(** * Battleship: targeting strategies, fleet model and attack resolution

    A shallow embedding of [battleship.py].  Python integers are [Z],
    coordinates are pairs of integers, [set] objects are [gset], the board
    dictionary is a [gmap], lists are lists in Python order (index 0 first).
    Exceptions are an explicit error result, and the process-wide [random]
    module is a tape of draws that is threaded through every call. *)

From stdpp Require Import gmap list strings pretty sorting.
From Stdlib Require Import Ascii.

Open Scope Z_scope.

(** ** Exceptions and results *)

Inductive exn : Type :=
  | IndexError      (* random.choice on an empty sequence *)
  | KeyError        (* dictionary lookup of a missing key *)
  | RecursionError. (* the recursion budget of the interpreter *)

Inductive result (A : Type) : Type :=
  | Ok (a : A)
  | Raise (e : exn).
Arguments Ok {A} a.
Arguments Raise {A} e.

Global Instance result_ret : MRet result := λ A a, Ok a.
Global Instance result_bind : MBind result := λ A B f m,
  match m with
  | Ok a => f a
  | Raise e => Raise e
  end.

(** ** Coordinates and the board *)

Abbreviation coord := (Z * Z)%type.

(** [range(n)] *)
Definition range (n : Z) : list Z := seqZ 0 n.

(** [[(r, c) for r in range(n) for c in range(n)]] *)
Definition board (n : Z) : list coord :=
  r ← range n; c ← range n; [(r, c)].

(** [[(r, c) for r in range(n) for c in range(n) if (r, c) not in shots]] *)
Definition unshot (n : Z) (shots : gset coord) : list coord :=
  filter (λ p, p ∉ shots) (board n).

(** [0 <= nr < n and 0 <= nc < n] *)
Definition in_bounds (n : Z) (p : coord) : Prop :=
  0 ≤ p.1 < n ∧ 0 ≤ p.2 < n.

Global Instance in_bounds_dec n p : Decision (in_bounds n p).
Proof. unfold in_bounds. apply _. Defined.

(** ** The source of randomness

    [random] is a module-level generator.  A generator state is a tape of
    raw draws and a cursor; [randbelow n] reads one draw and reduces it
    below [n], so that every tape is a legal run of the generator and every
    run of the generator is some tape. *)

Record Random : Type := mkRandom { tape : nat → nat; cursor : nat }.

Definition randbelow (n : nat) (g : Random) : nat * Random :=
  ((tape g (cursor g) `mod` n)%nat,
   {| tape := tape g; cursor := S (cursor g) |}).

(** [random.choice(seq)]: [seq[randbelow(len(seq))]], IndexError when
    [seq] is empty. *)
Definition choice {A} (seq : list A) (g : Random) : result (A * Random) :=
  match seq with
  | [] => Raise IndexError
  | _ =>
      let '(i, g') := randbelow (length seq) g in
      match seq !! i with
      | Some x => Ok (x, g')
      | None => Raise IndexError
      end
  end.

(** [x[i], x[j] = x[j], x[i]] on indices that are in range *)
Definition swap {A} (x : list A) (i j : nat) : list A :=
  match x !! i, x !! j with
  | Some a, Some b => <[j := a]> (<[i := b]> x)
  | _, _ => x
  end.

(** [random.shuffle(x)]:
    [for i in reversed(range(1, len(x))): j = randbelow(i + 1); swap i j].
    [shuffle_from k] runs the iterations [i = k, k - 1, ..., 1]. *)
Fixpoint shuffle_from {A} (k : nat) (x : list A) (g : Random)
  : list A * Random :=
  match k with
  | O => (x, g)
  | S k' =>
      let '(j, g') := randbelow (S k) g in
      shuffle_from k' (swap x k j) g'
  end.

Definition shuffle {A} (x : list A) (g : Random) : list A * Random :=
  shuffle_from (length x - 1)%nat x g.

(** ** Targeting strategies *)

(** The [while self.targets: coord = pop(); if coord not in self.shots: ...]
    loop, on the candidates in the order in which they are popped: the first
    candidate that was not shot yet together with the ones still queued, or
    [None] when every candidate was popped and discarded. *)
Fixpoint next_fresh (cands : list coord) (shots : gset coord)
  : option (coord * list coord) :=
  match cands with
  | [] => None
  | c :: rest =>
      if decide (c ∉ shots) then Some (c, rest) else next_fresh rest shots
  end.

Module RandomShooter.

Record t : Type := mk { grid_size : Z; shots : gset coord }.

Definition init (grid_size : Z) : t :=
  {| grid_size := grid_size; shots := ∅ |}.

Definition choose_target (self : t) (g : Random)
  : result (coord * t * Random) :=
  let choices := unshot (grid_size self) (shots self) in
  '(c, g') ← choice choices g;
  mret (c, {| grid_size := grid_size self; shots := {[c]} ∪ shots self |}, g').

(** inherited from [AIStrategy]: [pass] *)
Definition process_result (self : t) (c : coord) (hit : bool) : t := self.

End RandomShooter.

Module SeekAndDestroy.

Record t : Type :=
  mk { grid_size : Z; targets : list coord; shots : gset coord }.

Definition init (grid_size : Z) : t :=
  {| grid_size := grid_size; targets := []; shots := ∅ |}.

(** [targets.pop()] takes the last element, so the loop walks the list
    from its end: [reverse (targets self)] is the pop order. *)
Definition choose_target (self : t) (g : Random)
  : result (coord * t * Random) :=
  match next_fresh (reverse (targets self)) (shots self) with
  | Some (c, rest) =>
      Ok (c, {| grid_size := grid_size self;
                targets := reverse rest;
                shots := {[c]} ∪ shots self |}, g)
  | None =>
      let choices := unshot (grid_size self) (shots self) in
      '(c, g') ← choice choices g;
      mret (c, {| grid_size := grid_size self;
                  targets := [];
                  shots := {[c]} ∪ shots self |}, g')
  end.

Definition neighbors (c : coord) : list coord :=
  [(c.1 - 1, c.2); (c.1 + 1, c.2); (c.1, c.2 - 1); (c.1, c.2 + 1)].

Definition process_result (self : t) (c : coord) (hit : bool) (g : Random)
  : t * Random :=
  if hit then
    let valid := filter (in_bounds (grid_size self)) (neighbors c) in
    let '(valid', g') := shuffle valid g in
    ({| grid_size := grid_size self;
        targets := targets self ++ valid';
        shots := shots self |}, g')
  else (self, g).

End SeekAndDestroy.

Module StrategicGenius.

──────

What to produce →
Transcribe each record exactly as it is written above.

Result of the exercise →
(** * Battleship: targeting strategies, fleet model and attack resolution

    A shallow embedding of [battleship.py].  Python integers are [Z],
    coordinates are pairs of integers, [set] objects are [gset], the board
    dictionary is a [gmap], lists are lists in Python order (index 0 first).
    Exceptions are an explicit error result, and the process-wide [random]
    module is a tape of draws that is threaded through every call. *)

From stdpp Require Import gmap list strings pretty sorting.
From Stdlib Require Import Ascii.

Open Scope Z_scope.

(** ** Exceptions and results *)

Inductive exn : Type :=
  | IndexError      (* random.choice on an empty sequence *)
  | KeyError        (* dictionary lookup of a missing key *)
  | RecursionError. (* the recursion budget of the interpreter *)

Inductive result (A : Type) : Type :=
  | Ok (a : A)
  | Raise (e : exn).
Arguments Ok {A} a.
Arguments Raise {A} e.

Global Instance result_ret : MRet result := λ A a, Ok a.
Global Instance result_bind : MBind result := λ A B f m,
  match m with
  | Ok a => f a
  | Raise e => Raise e
  end.

(** ** Coordinates and the board *)

Abbreviation coord := (Z * Z)%type.

(** [range(n)] *)
Definition range (n : Z) : list Z := seqZ 0 n.

(** [[(r, c) for r in range(n) for c in range(n)]] *)
Definition board (n : Z) : list coord :=
  r ← range n; c ← range n; [(r, c)].

(** [[(r, c) for r in range(n) for c in range(n) if (r, c) not in shots]] *)
Definition unshot (n : Z) (shots : gset coord) : list coord :=
  filter (λ p, p ∉ shots) (board n).

(** [0 <= nr < n and 0 <= nc < n] *)
Definition in_bounds (n : Z) (p : coord) : Prop :=
  0 ≤ p.1 < n ∧ 0 ≤ p.2 < n.

Global Instance in_bounds_dec n p : Decision (in_bounds n p).
Proof. unfold in_bounds. apply _. Defined.

(** ** The source of randomness

    [random] is a module-level generator.  A generator state is a tape of
    raw draws and a cursor; [randbelow n] reads one draw and reduces it
    below [n], so that every tape is a legal run of the generator and every
    run of the generator is some tape. *)

Record Random : Type := mkRandom { tape : nat → nat; cursor : nat }.

Definition randbelow (n : nat) (g : Random) : nat * Random :=
  ((tape g (cursor g) `mod` n)%nat,
   {| tape := tape g; cursor := S (cursor g) |}).

(** [random.choice(seq)]: [seq[randbelow(len(seq))]], IndexError when
    [seq] is empty. *)
Definition choice {A} (seq : list A) (g : Random) : result (A * Random) :=
  match seq with
  | [] => Raise IndexError
  | _ =>
      let '(i, g') := randbelow (length seq) g in
      match seq !! i with
      | Some x => Ok (x, g')
      | None => Raise IndexError
      end
  end.

(** [x[i], x[j] = x[j], x[i]] on indices that are in range *)
Definition swap {A} (x : list A) (i j : nat) : list A :=
  match x !! i, x !! j with
  | Some a, Some b => <[j := a]> (<[i := b]> x)
  | _, _ => x
  end.

(** [random.shuffle(x)]:
    [for i in reversed(range(1, len(x))): j = randbelow(i + 1); swap i j].
    [shuffle_from k] runs the iterations [i = k, k - 1, ..., 1]. *)
Fixpoint shuffle_from {A} (k : nat) (x : list A) (g : Random)
  : list A * Random :=
  match k with
  | O => (x, g)
  | S k' =>
      let '(j, g') := randbelow (S k) g in
      shuffle_from k' (swap x k j) g'
  end.

Definition shuffle {A} (x : list A) (g : Random) : list A * Random :=
  shuffle_from (length x - 1)%nat x g.

(** ** Targeting strategies *)

(** The [while self.targets: coord = pop(); if coord not in self.shots: ...]
    loop, on the candidates in the order in which they are popped: the first
    candidate that was not shot yet together with the ones still queued, or
    [None] when every candidate was popped and discarded. *)
Fixpoint next_fresh (cands : list coord) (shots : gset coord)
  : option (coord * list coord) :=
  match cands with
  | [] => None
  | c :: rest =>
      if decide (c ∉ shots) then Some (c, rest) else next_fresh rest shots
  end.

Module RandomShooter.

Record t : Type := mk { grid_size : Z; shots : gset coord }.

Definition init (grid_size : Z) : t :=
  {| grid_size := grid_size; shots := ∅ |}.

Definition choose_target (self : t) (g : Random)
  : result (coord * t * Random) :=
  let choices := unshot (grid_size self) (shots self) in
  '(c, g') ← choice choices g;
  mret (c, {| grid_size := grid_size self; shots := {[c]} ∪ shots self |}, g').

(** inherited from [AIStrategy]: [pass] *)
Definition process_result (self : t) (c : coord) (hit : bool) : t := self.

End RandomShooter.

Module SeekAndDestroy.

Record t : Type :=
  mk { grid_size : Z; targets : list coord; shots : gset coord }.

Definition init (grid_size : Z) : t :=
  {| grid_size := grid_size; targets := []; shots := ∅ |}.

(** [targets.pop()] takes the last element, so the loop walks the list
    from its end: [reverse (targets self)] is the pop order. *)
Definition choose_target (self : t) (g : Random)
  : result (coord * t * Random) :=
  match next_fresh (reverse (targets self)) (shots self) with
  | Some (c, rest) =>
      Ok (c, {| grid_size := grid_size self;
                targets := reverse rest;
                shots := {[c]} ∪ shots self |}, g)
  | None =>
      let choices := unshot (grid_size self) (shots self) in
      '(c, g') ← choice choices g;
      mret (c, {| grid_size := grid_size self;
                  targets := [];
                  shots := {[c]} ∪ shots self |}, g')
  end.

Definition neighbors (c : coord) : list coord :=
  [(c.1 - 1, c.2); (c.1 + 1, c.2); (c.1, c.2 - 1); (c.1, c.2 + 1)].

Definition process_result (self : t) (c : coord) (hit : bool) (g : Random)
  : t * Random :=
  if hit then
    let valid := filter (in_bounds (grid_size self)) (neighbors c) in
    let '(valid', g') := shuffle valid g in
    ({| grid_size := grid_size self;
        targets := targets self ++ valid';
        shots := shots self |}, g')
  else (self, g).

End SeekAndDestroy.

Module StrategicGenius.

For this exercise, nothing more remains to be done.